Another misconception from above: Creech does not GIVE away their compost. They have contracts with (at least in the past) Campbells, Vlasic, etc. and sell it as organic fertilizer which did go to mushroom farms in the upper midwest.

It used to be free to dump there since Creech was making its money on the back end, but they became overwhelmed with manure, so they started charging in the mid - 90’s.

Only the manure at quarantine was bagged until tests were completed to ensure the horses didn’t have anything. Once they were at the HP they had already gone though quarantine.

Louisville Courier-Journal Oct 9, 2010: Oh-oh, a lot of popo at World Equestrian Games

Up the hill in the northwest end of the park, officials hope soon to shrink the operation’s fragrant landfill contributions by firing up a $2 million biomass-generating station. It will burn each day’s haul, eliminating a $200,000 annual waste-removal bill while generating $80,000 a year in electricity.

If I’m reading that article correctly the biomass plant simply isn’t operational yet.

Thanks, Glimmerglass. You’d have thought that would have been one of the first HP “venues” to become operational.

:lol: Horse people… have inquiring minds! - what happens to the shit??? :lol:

Uggggg! Is there anything that somebody doesn’t have an issue with this is just plain …manure:lol::wink:

It seems highly likely that someone confused “hauled off in dumpsters” with “going into landfill”.

In the stadium, they had trash attendants who were helping me to separate my garbage into recyclable, compostable, and trash! Any entity that was going to the effort to compost my hamburger bun is certainly composting the manure. :smiley:

Don’t think so… my parents run a CSA where they grow all the fruit and veg, and mushrooms are part of the veg that they grow. They use the manure from their (well, my, technically) ponies as compost all over the farm, including their mushrooms, and the ponies are bedded on shavings.

Obviously that’s just one situation, though!

just curious - why would putting manure in a land fill be a bad option?

it is going back into the ground, composting and feeding the probably very very sick land fill soil…

[QUOTE=mbm;5152429]
just curious - why would putting manure in a land fill be a bad option?

it is going back into the ground, composting and feeding the probably very very sick land fill soil…[/QUOTE]

Because it doesn’t compost- it breaks down differently and gives off nasty gases. (Short answer sorry. I’m sure someone can explain better. :slight_smile: )

[QUOTE=mbm;5152429]
just curious - why would putting manure in a land fill be a bad option?

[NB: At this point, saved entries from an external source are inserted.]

(* ===== verification/_CoqProject ===== *)
-Q . S2P
Prelude.v
CString.v
Posix.v
Chain.v
Threads.v
Db.v
DbRep.v
DbInv.v
DbOps.v
DbLocks.v
DbSpec.v
DbStore.v
DbSeq.v
DbThms.v
Mq.v
MqInv.v
MqThms.v
MqProps.v
SemIface.v
SemMmap.v
SemSv.v
SemFifo.v
SemProps.v
Rwlock.v
RwSys.v
RwProps.v
IoFd.v
IoReadn.v
IoGather.v
IoLine.v
IoLineThms.v
IoProps.v
Xfer.v
XferThms.v
FooHash.v
FooThms.v
Foo2.v
JobQ.v
Barrier.v
CondQ.v
ThrProps.v
PrUtil.v
PrReq.v
PrJobs.v
PrSpool.v
PrSpoolThms.v
PrIpp.v
PrStat.v
PrPrint.v
PrPrintThms.v
PrSubmit.v
PrProps.v
Dtree.v
DtreeCache.v
DtreeWalk.v
DtreeEvents.v
DtreeRun.v
DtreeFs.v
DtreeProps.v
Sh.v
ShThms.v
ShPipe.v
ShProps.v
Bufio.v
BufioThms.v
StrCli.v
StrCliThms.v
Semaph.v
SemaphThms.v
OpenServ.v
OpenServThms.v
Inet.v
InetThms.v
Gai.v
GaiThms.v
GaiProps.v
Smi.v
SmiThms.v
UspList.v
UspBuf.v
(* ===== verification/Posix.v ===== *)
(** * POSIX files as the sources use them

    Regular files with an offset ([lseek], [read], [write]), [open] on a
    name space of files, and the advisory record locks of [fcntl].  A read
    past the end is short, a write past the end extends the file; the disk
    never fills and the device never fails.  Files are open for reading and
    writing. *)
From S2P Require Import Prelude.

(** ** Open flags (Linux values) *)
Definition O_WRONLY : Z := 1.
Definition O_RDWR : Z := 2.
Definition O_CREAT : Z := 64.
Definition O_EXCL : Z := 128.
Definition O_TRUNC : Z := 512.
Definition O_NONBLOCK : Z := 2048.

(** ** Error numbers (Linux values) *)
Definition ENOENT : Z := 2.
Definition EINTR : Z := 4.
Definition EBADF : Z := 9.
Definition EAGAIN : Z := 11.
Definition EBUSY : Z := 16.
Definition EEXIST : Z := 17.
Definition EINVAL : Z := 22.
Definition ENOSPC : Z := 28.
Definition EMSGSIZE : Z := 90.
Definition ETIMEDOUT : Z := 110.

(** [flags & f] as a condition. *)
Definition has_flag (flags f : Z) : bool := negb (Z.land flags f =? 0).

(** ** An open file *)
Record file := mkFile { f_bytes : bytes; f_pos : Z }.

Inductive whence := SEEK_SET | SEEK_CUR | SEEK_END.

(** [lseek]: [None] is the error return (a negative offset). *)
Definition lseek (f : file) (off : Z) (w : whence) : option file :=
  let p := match w with
           | SEEK_SET => off
           | SEEK_CUR => f_pos f + off
           | SEEK_END => zlen (f_bytes f) + off
           end in
  if p <? 0 then None else Some (mkFile (f_bytes f) p).

(** [read] (or [readv] into consecutive buffers). *)
Definition fread (f : file) (n : Z) : bytes * file :=
  let b := slice (f_bytes f) (f_pos f) n in
  (b, mkFile (f_bytes f) (f_pos f + zlen b)).

(** [write] (or [writev]): the number of bytes written and the new file. *)
Definition fwrite (f : file) (b : bytes) : Z * file :=
  (zlen b, mkFile (splice (f_bytes f) (f_pos f) b) (f_pos f + zlen b)).

(** ** Names

    A file system maps path names to contents; [open_file] returns the
    contents the new descriptor starts with, or [None] with the file system
    unchanged. *)
Abbreviation fsys := (gmap bytes bytes).

Definition open_file (fs : fsys) (path : bytes) (oflag : Z) : fsys * option bytes :=
  match fs !! path with
  | Some b =>
      if has_flag oflag O_CREAT && has_flag oflag O_EXCL then (fs, None)
      else if has_flag oflag O_TRUNC then (<[path := []]> fs, Some [])
      else (fs, Some b)
  | None =>
      if has_flag oflag O_CREAT then (<[path := []]> fs, Some []) else (fs, None)
  end.

(** ** Record locks

    The lock requests and the writes of one process, most recent first.  A
    request replaces the lock of this process on the bytes it covers (length
    0 is to the end of the file, whatever it grows to), so the lock held on
    a byte is the one of the most recent request that covers it. *)
Inductive ltype := F_RDLCK | F_WRLCK | F_UNLCK.

#[export] Instance ltype_eq_dec : EqDecision ltype.
Proof. solve_decision. Defined.

Inductive dbfile := IDX | DAT.

#[export] Instance dbfile_eq_dec : EqDecision dbfile.
Proof. solve_decision. Defined.

Inductive event :=
| EvLock (fd : dbfile) (t : ltype) (start len : Z)
| EvWrite (fd : dbfile) (off len : Z).

Definition covers (start len b : Z) : bool :=
  (start <=? b) && ((len =? 0) || (b <? start + len)).

Fixpoint lock_at (tr : list event) (fd : dbfile) (b : Z) : ltype :=
  match tr with
  | [] => F_UNLCK
  | EvLock fd' t start len :: tr =>
      if bool_decide (fd = fd') && covers start len b then t else lock_at tr fd b
  | EvWrite _ _ _ :: tr => lock_at tr fd b
  end.

(** No lock is held. *)
Definition unlocked (tr : list event) : Prop := forall fd b, lock_at tr fd b = F_UNLCK.

(** ** Operations that may block

    An operation returns, or the thread waits for another one. *)
Inductive call (A : Type) : Type :=
| Ret (a : A)
| Wait.
Arguments Ret {A} a.
Arguments Wait {A}.
(** The record is in the database and is replaced. *)
Definition store_replace (key data : bytes) (dlen : Z) : Prog DB Z :=
  do olen <- get datlen;
  if negb (dlen =? olen) then
    run _db_dodelete;
    do co <- get chainoff;
    do ptr <- _db_readptr co;
    run _db_writedat data 0 SEEK_END;
    run _db_writeidx key 0 SEEK_END ptr;
    do io <- get idxoff;
    run _db_writeptr co io;
    run count cnt_stor3;
    pret 0
  else
    do doff <- get datoff;
    run _db_writedat data doff SEEK_SET;
    run count cnt_stor4;
    pret 0.

(** The result, and the value [errno] is set to on the two error returns. *)
Definition db_store (key data : bytes) (flag : Z) : Prog DB (Z * option Z) :=
  if negb (flag =? DB_INSERT) && negb (flag =? DB_REPLACE) && negb (flag =? DB_STORE) then
    pret (-1, Some EINVAL)
  else
  let keylen := strlen key in
  let dlen := strlen data + 1 in
  run guard_die ((dlen <? DATLEN_MIN) || (DATLEN_MAX <? dlen)) "db_store: invalid data length";
  do found <- _db_find_and_lock key true;
  do ' (rc, err) <-
    (if found <? 0 then
       if flag =? DB_REPLACE then
         run count cnt_storerr;
         pret (-1, Some ENOENT)
       else
         do rc <- store_new key data keylen dlen;
         pret (rc, None)
     else if flag =? DB_INSERT then
       run count cnt_storerr;
       pret (1, None)
     else
       do rc <- store_replace key data dlen;
       pret (rc, None));
  do co <- get chainoff;
  run un_lock IDX co 1;
  pret (rc, err).

(** ** Sequential access *)
Definition db_rewind : Prog DB unit :=
  do nh <- get nhash;
  do o <- sys_lseek IDX ((nh + 1) * PTR_SZ + 1) SEEK_SET "db_rewind: lseek error";
  put (set_idxoff o).

(** A key that is all blanks marks a deleted record. *)
Definition all_blank (key : bytes) : bool := forallb (fun c => c =? SPACE) key.

(** [None] is the end of the index file. *)
Fixpoint nextrec_loop (fuel : nat) : Prog DB (option unit) :=
  match fuel with
  | O => die "db_nextrec: endless loop"
  | S fuel =>
      do r <- _db_readidx 0;
      if r <? 0 then pret None
      else
        do buf <- get idxbuf;
        if all_blank (cstr buf) then nextrec_loop fuel else pret (Some tt)
  end.

Definition db_nextrec : Prog DB (option (bytes * bytes)) :=
  run readw_lock IDX FREE_OFF 1;
  do fuel <- get chain_fuel;
  do more <- nextrec_loop fuel;
  do res <- (match more with
             | None => pret None
             | Some _ =>
                 do buf <- get idxbuf;
                 do data <- _db_readdat;
                 run count cnt_nextrec;
                 pret (Some (cstr buf, data))
             end);
  run un_lock IDX FREE_OFF 1;
  pret res.

(** ** Opening and closing *)

(** [calloc] clears the structure; what [malloc] puts into the two buffers
    is arbitrary and the code never reads it, here it is zeros. *)
Definition _db_alloc (idx dat : bytes) : DB :=
  mkDB (mkFile idx 0) (mkFile dat 0)
    (replicate (Z.to_nat (IDXLEN_MAX + 2)) 0) (replicate (Z.to_nat (DATLEN_MAX + 2)) 0) []
    0 0 0 0 0 0 0 0 0 (fun _ => 0) [].

Definition suffix_idx : bytes := [46; 105; 100; 120].
Definition suffix_dat : bytes := [46; 100; 97; 116].

(** The empty index file: the free list pointer and the hash table. *)
Definition empty_index : bytes :=
  concat (replicate (Z.to_nat (NHASH_DEF + 1)) (fmt_wd PTR_SZ 0)) ++ [NEWLINE].

Definition db_init (oflag : Z) : Prog DB unit :=
  if Z.land oflag (Z.lor O_CREAT O_TRUNC) =? Z.lor O_CREAT O_TRUNC then
    run writew_lock IDX 0 0;
    do size <- get (fun d => zlen (f_bytes (idxfd d)));
    run (if size =? 0 then
           do n <- sys_write IDX empty_index;
           guard_die (negb (n =? zlen empty_index)) "db_open: index file init write error"
         else pret tt);
    un_lock IDX 0 0
  else pret tt.

(** [db_open]: the file system after the two [open] calls, and the handle,
    or [None] when one of the files cannot be opened. *)
Definition db_open (fs : fsys) (pathname : bytes) (oflag : Z) : fsys * option (outcome DB unit) :=
  let '(fs1, i) := open_file fs (pathname ++ suffix_idx) oflag in
  let '(fs2, t) := open_file fs1 (pathname ++ suffix_dat) oflag in
  match i, t with
  | Some idx, Some dat =>
      let db := set_name (pathname ++ suffix_dat)
                  (set_hashoff HASH_OFF (set_nhash NHASH_DEF (_db_alloc idx dat))) in
      (fs2, Some ((run db_init oflag; db_rewind) db))
  | _, _ => (fs2, None)
  end.

(** [db_close]: the descriptors are closed and the memory freed; the file
    system holds what the operations have written. *)
Definition _db_free (fs : fsys) (pathname : bytes) (d : DB) : fsys :=
  <[pathname ++ suffix_dat := f_bytes (datfd d)]>
    (<[pathname ++ suffix_idx := f_bytes (idxfd d)]> fs).

Definition db_close (fs : fsys) (pathname : bytes) (d : DB) : fsys := _db_free fs pathname d.
(* ===== verification/DbRep.v ===== *)
(** * The file format of the database library

    An abstract description of the two files (the pointers of the header,
    and the records in file order), the bytes it stands for, and what the
    primitives of db.c that read and write single fields and records do on
    files of this format. *)
From S2P Require Import Prelude CString Posix Db.

(** ** Records *)

(** One index record with its data record. *)
Record slot := mkSlot { s_next : Z; s_key : bytes; s_data : bytes }.

(** The length of a data record: the data and the newline. *)
Definition s_dlen (s : slot) : Z := zlen (s_data s) + 1.

(** The part of an index record after its two fixed fields, for a record
    whose data record is at offset [e]. *)
Definition body (e : Z) (s : slot) : bytes :=
  s_key s ++ [SEP] ++ dec e ++ [SEP] ++ dec (s_dlen s) ++ [NEWLINE].

Definition enc_slot (e : Z) (s : slot) : bytes :=
  fmt_wd PTR_SZ (s_next s) ++ fmt_wd IDXLEN_SZ (zlen (body e s)) ++ body e s.

Definition enc_datum (s : slot) : bytes := s_data s ++ [NEWLINE].

(** The records of both files, in file order. *)
Fixpoint enc_slots (e : Z) (l : list slot) : bytes :=
  match l with
  | [] => []
  | s :: l => enc_slot e s ++ enc_slots (e + s_dlen s) l
  end.

Definition enc_data (l : list slot) : bytes := concat (enc_datum <$> l).

(** The header: the free list pointer and the hash table. *)
Definition enc_tab (tab : list Z) : bytes := concat (fmt_wd PTR_SZ <$> tab) ++ [NEWLINE].

Definition is_ptr (z : Z) : Prop := 0 <= z <= PTR_MAX.

Record slot_ok (e : Z) (s : slot) : Prop := {
  ok_next : is_ptr (s_next s);
  ok_key : nonul (s_key s);
  ok_sep : SEP ∉ s_key s;
  ok_data : nonul (s_data s);
  ok_dlen : 1 <= s_dlen s <= DATLEN_MAX;
  ok_off : 0 <= e < 2 ^ 63;
  ok_body : IDXLEN_MIN <= zlen (body e s) <= IDXLEN_MAX
}.

(** [dbs] evaluates the field accesses of a database state. *)
Ltac dbs :=
  cbn [fileof set_fileof idxfd datfd idxbuf datbuf name idxoff idxlen datoff datlen ptrval ptroff
       chainoff hashoff nhash counts trace set_idxfd set_datfd set_idxbuf set_datbuf set_name
       set_idxoff set_idxlen set_datoff set_datlen set_ptrval set_ptroff set_chainoff set_hashoff
       set_nhash set_counts set_trace f_bytes f_pos negb orb andb].

(** ** Lengths *)
Lemma ptr_field_length v : is_ptr v -> zlen (fmt_wd PTR_SZ v) = PTR_SZ.
Proof. intros [? ?]. apply fmt_wd_length; [done|]. unfold PTR_SZ, PTR_MAX in *. lia. Qed.

Lemma len_field_length n : 0 <= n <= IDXLEN_MAX -> zlen (fmt_wd IDXLEN_SZ n) = IDXLEN_SZ.
Proof. intros [? ?]. apply fmt_wd_length; [done|]. unfold IDXLEN_SZ, IDXLEN_MAX in *. lia. Qed.

Lemma enc_slot_length e s :
  slot_ok e s -> zlen (enc_slot e s) = PTR_SZ + IDXLEN_SZ + zlen (body e s).
Proof.
  intros H. unfold enc_slot.
  pose proof (ptr_field_length _ (ok_next _ _ H)).
  pose proof (ok_body _ _ H). unfold IDXLEN_MIN in *.
  pose proof (len_field_length (zlen (body e s))). zl.
Qed.

Lemma ptr_field_parse v : is_ptr v -> atol (fmt_wd PTR_SZ v ++ [NUL]) = v.
Proof.
  intros [? ?]. rewrite <- atol_cstr, cstr_app_nul by (by apply fmt_wd_nonul).
  apply atol_fmt_wd. unfold PTR_MAX in *. lia.
Qed.

Lemma len_field_parse n :
  0 <= n <= IDXLEN_MAX -> wrapu 64 (atoi (fmt_wd IDXLEN_SZ n ++ [NUL])) = n.
Proof.
  intros [? ?]. unfold atoi. rewrite <- atol_cstr, cstr_app_nul by (by apply fmt_wd_nonul).
  unfold IDXLEN_MAX in *. rewrite atol_fmt_wd by lia.
  rewrite wraps32_small by lia. unfold wrapu. apply Z.mod_small. lia.
Qed.

(** ** Reading and writing a pointer field *)
Lemma seek_set fd off msg d :
  0 <= off ->
  sys_lseek fd off SEEK_SET msg d
  = Ok off (set_fileof fd (mkFile (f_bytes (fileof fd d)) off) d).
Proof. intros. unfold sys_lseek, lseek. by rewrite ltb_false. Qed.

Lemma readptr_at d off pre v post :
  f_bytes (idxfd d) = pre ++ fmt_wd PTR_SZ v ++ post -> off = zlen pre -> is_ptr v ->
  _db_readptr off d = Ok v (set_idxfd (mkFile (f_bytes (idxfd d)) (off + PTR_SZ)) d).
Proof.
  intros Hf -> Hv. unfold _db_readptr.
  erewrite pbind_ok by (apply seek_set, zlen_nonneg). simpl.
  unfold pbind, sys_read, fread. simpl. rewrite Hf.
  rewrite slice_app by (try rewrite ptr_field_length; done).
  rewrite ptr_field_length, Z.eqb_refl by done. simpl.
  unfold pret. rewrite ptr_field_parse by done. reflexivity.
Qed.

Lemma writeptr_at d off pre old v post :
  f_bytes (idxfd d) = pre ++ old ++ post -> zlen old = PTR_SZ -> off = zlen pre -> is_ptr v ->
  _db_writeptr off v d
  = Ok tt (set_trace (EvWrite IDX off PTR_SZ :: trace d)
             (set_idxfd (mkFile (pre ++ fmt_wd PTR_SZ v ++ post) (off + PTR_SZ)) d)).
Proof.
  intros Hf Ho -> Hv. unfold _db_writeptr. unfold is_ptr in Hv.
  rewrite ltb_false, (ltb_false PTR_MAX) by lia. simpl. unfold pbind at 1. simpl.
  erewrite pbind_ok by (apply seek_set, zlen_nonneg). simpl.
  rewrite slice_all by (rewrite ptr_field_length; done).
  unfold pbind, sys_write, fwrite. simpl. rewrite Hf.
  erewrite splice_mid by (try rewrite ptr_field_length; done).
  rewrite ptr_field_length, Z.eqb_refl by done. reflexivity.
Qed.

(** ** Reading an index record *)

(** The record in the buffer after its separators and its newline have
    become null bytes. *)
Definition nulled (e : Z) (s : slot) : bytes :=
  s_key s ++ [NUL] ++ dec e ++ [NUL] ++ dec (s_dlen s) ++ [NUL].

Definition after_readidx (o e : Z) (s : slot) (pos : Z) (d : DB) : DB :=
  set_datlen (s_dlen s) (set_datoff e
    (set_idxbuf (nulled e s ++ drop (length (body e s)) (idxbuf d))
      (set_idxlen (zlen (body e s)) (set_ptrval (s_next s) (set_idxoff o
        (set_idxfd (mkFile (f_bytes (idxfd d)) pos) d)))))).

Lemma upd_at l a x b i c : l = a ++ x :: b -> i = zlen a -> upd l i c = a ++ c :: b.
Proof.
  intros -> ->. unfold upd. rewrite to_nat_zlen.
  rewrite insert_app_r_alt by lia. by rewrite Nat.sub_diag.
Qed.

Lemma lookup_at {A} (l a : list A) x b i :
  l = a ++ x :: b -> i = zlen a -> l !! Z.to_nat i = Some x.
Proof. intros -> ->. rewrite to_nat_zlen. by apply list_lookup_middle. Qed.

Lemma atol_app_nul s l : nonul s -> atol (s ++ NUL :: l) = atol s.
Proof. intros. by rewrite <- atol_cstr, cstr_app_nul. Qed.

Lemma parse_idxbuf_at d e s rest :
  slot_ok e s ->
  idxbuf d = s_key s ++ [SEP] ++ dec e ++ [SEP] ++ dec (s_dlen s) ++ [NUL] ++ rest ->
  parse_idxbuf d
  = Ok tt (set_datlen (s_dlen s) (set_datoff e
             (set_idxbuf (nulled e s ++ rest) d))).
Proof.
  intros [] Hb. unfold parse_idxbuf, get, pbind at 1. rewrite Hb.
  assert (0 <= s_dlen s) by lia. pose proof (zlen_nonneg (s_key s)).
  assert (forall n, 0 <= n -> SEP ∉ dec n) as Hsep by (intros; apply dec_not_in; [done|by right]).
  cbn [app]. rewrite strchr_app by done. unfold pbind at 1, put at 1.
  rewrite (upd_at _ (s_key s) SEP (dec e ++ SEP :: dec (s_dlen s) ++ NUL :: rest)) by done.
  rewrite (drop_at _ (s_key s ++ [NUL]) (dec e ++ SEP :: dec (s_dlen s) ++ NUL :: rest)) by (lassoc || zl).
  rewrite strchr_app; [|apply dec_nonul; lia|done|apply Hsep; lia].
  unfold pbind at 1, put at 1.
  rewrite (upd_at _ (s_key s ++ NUL :: dec e) SEP (dec (s_dlen s) ++ NUL :: rest)) by (lassoc || zl).
  rewrite (drop_at _ (s_key s ++ NUL :: dec e ++ [NUL]) (dec (s_dlen s) ++ NUL :: rest)) by (lassoc || zl).
  rewrite (drop_at _ (s_key s ++ [NUL]) (dec e ++ NUL :: dec (s_dlen s) ++ NUL :: rest)) by (lassoc || zl).
  rewrite strchr_none; [|apply dec_nonul; lia|apply Hsep; lia].
  rewrite !atol_app_nul by (apply dec_nonul; lia).
  unfold DATLEN_MAX in *. rewrite !atol_dec by lia.
  unfold pbind, put. rewrite ltb_false by lia. simpl.
  unfold wrapu. rewrite Z.mod_small by lia.
  rewrite leb_false, ltb_false by (unfold DATLEN_MAX; lia). simpl. unfold pret.
  replace (nulled e s ++ rest)
    with ((s_key s ++ NUL :: dec e) ++ NUL :: dec (s_dlen s) ++ NUL :: rest)
    by (unfold nulled; lassoc).
  reflexivity.
Qed.

Lemma body_split e s : body e s = (s_key s ++ [SEP] ++ dec e ++ [SEP] ++ dec (s_dlen s)) ++ [NEWLINE].
Proof. unfold body. lassoc. Qed.

Lemma nulled_length e s : zlen (nulled e s) = zlen (body e s).
Proof. unfold nulled, body. zl. Qed.

(** [offset] is the offset of a record, or 0 for the current position. *)
Lemma seek_record d offset pos :
  0 < pos -> offset = pos \/ (offset = 0 /\ f_pos (idxfd d) = pos) ->
  sys_lseek IDX offset (if offset =? 0 then SEEK_CUR else SEEK_SET) "_db_readidx: lseek error" d
  = Ok pos (set_idxfd (mkFile (f_bytes (idxfd d)) pos) d).
Proof.
  intros Hp [->|[-> Hpos]].
  - rewrite eqb_false by lia. apply seek_set. lia.
  - unfold sys_lseek, lseek. simpl. rewrite Hpos, Z.add_0_r, ltb_false by lia. done.
Qed.

Lemma read_at fd d pre mid post n :
  f_bytes (fileof fd d) = pre ++ mid ++ post ->
  f_pos (fileof fd d) = zlen pre -> n = zlen mid ->
  sys_read fd n d = Ok mid (set_fileof fd (mkFile (f_bytes (fileof fd d)) (zlen pre + n)) d).
Proof.
  intros Hf Hp ->. unfold sys_read, fread. rewrite Hp.
  by rewrite (slice_at _ pre mid post).
Qed.

(** [offset] is the offset of a record, or 0 for the current position. *)
Lemma readidx_at d offset pre e s post :
  f_bytes (idxfd d) = pre ++ enc_slot e s ++ post -> slot_ok e s ->
  zlen (idxbuf d) = IDXLEN_MAX + 2 ->
  0 < zlen pre -> offset = zlen pre \/ (offset = 0 /\ f_pos (idxfd d) = zlen pre) ->
  _db_readidx offset d
  = Ok (s_next s) (after_readidx (zlen pre) e s (zlen pre + zlen (enc_slot e s)) d).
Proof.
  intros Hf Hok Hl Hp Ho. unfold _db_readidx.
  erewrite pbind_ok by (by apply seek_record).
  pose proof (ptr_field_length _ (ok_next _ _ Hok)) as Hl1.
  pose proof (ok_body _ _ Hok) as Hb.
  assert (0 <= zlen (body e s) <= IDXLEN_MAX) as Hb' by (unfold IDXLEN_MIN in *; lia).
  pose proof (len_field_length _ Hb') as Hl2.
  pose proof (ptr_field_parse _ (ok_next _ _ Hok)) as HpA.
  pose proof (len_field_parse _ Hb') as HpL.
  unfold enc_slot in *. set (A := fmt_wd PTR_SZ (s_next s)) in *.
  set (L := fmt_wd IDXLEN_SZ (zlen (body e s))) in *. pstep.
  erewrite pbind_ok by (apply (read_at _ _ pre (A ++ L) (body e s ++ post)); dbs; rewrite ?Hf; (lassoc || zl)).
  rewrite (proj2 (Z.eqb_eq _ _)) by zl. dbs.
  rewrite (slice_at (A ++ L) [] A L), (slice_at (A ++ L) A L []) by (rewrite ?app_nil_r; done || zl).
  rewrite HpA, HpL. pstep.
  rewrite pbind_guard by (by rewrite !ltb_false by lia).
  erewrite pbind_ok by (apply (read_at _ _ (pre ++ A ++ L) (body e s) post); dbs; rewrite ?Hf; (lassoc || zl)).
  pstep. rewrite pbind_guard by (by rewrite Z.eqb_refl). pstep. dbs.
  rewrite splice_front by (unfold IDXLEN_MAX in *; lia).
  set (rest := drop (length (body e s)) (idxbuf d)).
  set (P := s_key s ++ [SEP] ++ dec e ++ [SEP] ++ dec (s_dlen s)).
  rewrite pbind_guard.
  2:{ rewrite (lookup_at _ P NEWLINE rest) by (rewrite body_split; unfold P; (lassoc || zl)). done. }
  rewrite (upd_at _ P NEWLINE rest) by (rewrite body_split; unfold P; (lassoc || zl)).
  pstep. erewrite pbind_ok by (apply (parse_idxbuf_at _ e s rest Hok); dbs; unfold P; lassoc).
  unfold get, after_readidx.
  replace (zlen pre + zlen (A ++ L ++ body e s)) with (zlen (pre ++ A ++ L) + zlen (body e s)) by zl.
  reflexivity.
Qed.

(** ** Data records *)
Definition after_readdat (s : slot) (pos : Z) (d : DB) : DB :=
  set_datbuf (s_data s ++ NUL :: drop (length (enc_datum s)) (datbuf d))
    (set_datfd (mkFile (f_bytes (datfd d)) pos) d).

Lemma enc_datum_length s : zlen (enc_datum s) = s_dlen s.
Proof. unfold enc_datum, s_dlen. zl. Qed.

Lemma readdat_at d pre s post :
  f_bytes (datfd d) = pre ++ enc_datum s ++ post ->
  datoff d = zlen pre -> datlen d = s_dlen s -> s_dlen s <= DATLEN_MAX -> nonul (s_data s) ->
  zlen (datbuf d) = DATLEN_MAX + 2 ->
  _db_readdat d = Ok (s_data s) (after_readdat s (zlen pre + s_dlen s) d).
Proof.
  intros Hf Ho Hn Hm Hz Hl. unfold _db_readdat. pstep. rewrite Ho, Hn.
  erewrite pbind_ok by (apply seek_set, zlen_nonneg).
  erewrite pbind_ok by (apply (read_at _ _ pre (enc_datum s) post); dbs;
    rewrite ?Hf, ?enc_datum_length; done).
  pstep. rewrite pbind_guard by (by rewrite enc_datum_length, Z.eqb_refl). pstep. dbs.
  rewrite splice_front by (rewrite enc_datum_length; lia).
  set (rest := drop (length (enc_datum s)) (datbuf d)).
  rewrite pbind_guard.
  2:{ rewrite (lookup_at _ (s_data s) NEWLINE rest); [done|unfold enc_datum; lassoc|].
      unfold s_dlen. zl. }
  rewrite (upd_at _ (s_data s) NEWLINE rest) by (unfold enc_datum, s_dlen; (lassoc || zl)).
  pstep. dbs. rewrite cstr_app_nul by done. unfold pret, after_readdat.
  reflexivity.
Qed.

it is going back into the ground, composting and feeding the probably very very sick land fill soil…[/QUOTE]
Modern landfills are very expensive and go to great pains to isolate the fill from the surroundings (especially leachate into the groundwater). The more stuff you can keep out of the landfill, the better.

[QUOTE=Glimmerglass;5151441]
If I’m reading that article correctly the biomass plant simply isn’t operational yet.[/QUOTE]

The fact that the biomass plant isn’t operational doesn’t mean that manure goes to the landfill. In any case of large-scale manure production there is a cost associated with mitigation. Companies like Creech charge farms to haul manure away.

If you tour a composting facility like the one at Victory Lane Training Center you’ll see that properly composting waste from 350 stalls still has an associated cost, but the cost of composting still saves the company about $40K per year–plus it produces a valuable end-product.

Raw manure is not compost and should not be used as though it is. Raw manure can contain pathogens that proper composting destroys. It can burn foliage, it can contain a high level of salts, and pharmaceuticals. Improperly composted material is not much better than raw manure and can actually be harmful to the environment depending on the effectiveness of the composting process.

Immature compost is a haven for many of the ‘bad’ microorganisms, like those that cause blight and wilts. Mature, aged compost, on the other hand is a proven source of disease resistant properties because of the types of microbes that appear as it ages.